* **Exercise materials**

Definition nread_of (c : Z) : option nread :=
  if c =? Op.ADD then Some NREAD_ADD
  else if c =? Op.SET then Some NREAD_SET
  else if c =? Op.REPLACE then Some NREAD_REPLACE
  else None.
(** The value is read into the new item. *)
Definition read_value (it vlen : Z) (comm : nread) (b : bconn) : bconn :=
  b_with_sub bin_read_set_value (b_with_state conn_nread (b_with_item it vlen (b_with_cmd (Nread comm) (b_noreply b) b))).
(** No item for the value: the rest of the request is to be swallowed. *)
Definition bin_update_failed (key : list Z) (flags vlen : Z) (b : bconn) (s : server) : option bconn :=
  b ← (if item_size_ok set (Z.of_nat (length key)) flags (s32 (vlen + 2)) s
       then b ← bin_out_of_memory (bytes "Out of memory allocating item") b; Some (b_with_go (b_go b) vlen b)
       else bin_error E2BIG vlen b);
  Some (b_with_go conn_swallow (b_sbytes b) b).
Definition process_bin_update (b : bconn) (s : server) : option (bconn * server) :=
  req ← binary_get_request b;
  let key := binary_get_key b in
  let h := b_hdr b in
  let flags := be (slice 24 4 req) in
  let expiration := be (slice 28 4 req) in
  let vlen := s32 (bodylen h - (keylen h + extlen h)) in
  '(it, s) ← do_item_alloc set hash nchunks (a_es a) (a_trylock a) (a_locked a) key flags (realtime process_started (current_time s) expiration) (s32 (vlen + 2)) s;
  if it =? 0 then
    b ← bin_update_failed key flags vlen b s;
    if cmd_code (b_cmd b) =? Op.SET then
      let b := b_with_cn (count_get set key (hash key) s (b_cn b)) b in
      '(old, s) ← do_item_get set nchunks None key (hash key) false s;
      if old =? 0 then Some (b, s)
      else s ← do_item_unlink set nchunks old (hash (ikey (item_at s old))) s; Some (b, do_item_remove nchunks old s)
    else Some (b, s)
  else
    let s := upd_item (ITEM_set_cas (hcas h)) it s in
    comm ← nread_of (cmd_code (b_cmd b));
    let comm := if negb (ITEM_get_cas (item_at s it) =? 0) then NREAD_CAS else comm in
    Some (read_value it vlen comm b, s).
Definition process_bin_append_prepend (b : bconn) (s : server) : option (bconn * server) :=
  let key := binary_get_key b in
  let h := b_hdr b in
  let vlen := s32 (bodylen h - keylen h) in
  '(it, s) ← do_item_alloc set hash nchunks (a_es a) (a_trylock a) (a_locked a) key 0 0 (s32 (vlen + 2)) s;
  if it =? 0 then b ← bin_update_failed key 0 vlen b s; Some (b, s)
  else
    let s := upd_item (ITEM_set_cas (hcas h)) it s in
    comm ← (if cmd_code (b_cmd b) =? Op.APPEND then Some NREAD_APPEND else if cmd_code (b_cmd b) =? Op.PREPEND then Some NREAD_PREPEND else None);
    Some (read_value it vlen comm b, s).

* **Activity**
Check each line above for the string "comm" and copy the ones that have it.

* **Solution below**
Definition read_value (it vlen : Z) (comm : nread) (b : bconn) : bconn :=
  b_with_sub bin_read_set_value (b_with_state conn_nread (b_with_item it vlen (b_with_cmd (Nread comm) (b_noreply b) b))).
    comm ← nread_of (cmd_code (b_cmd b));
    let comm := if negb (ITEM_get_cas (item_at s it) =? 0) then NREAD_CAS else comm in
    Some (read_value it vlen comm b, s).
    comm ← (if cmd_code (b_cmd b) =? Op.APPEND then Some NREAD_APPEND else if cmd_code (b_cmd b) =? Op.PREPEND then Some NREAD_PREPEND else None);
    Some (read_value it vlen comm b, s).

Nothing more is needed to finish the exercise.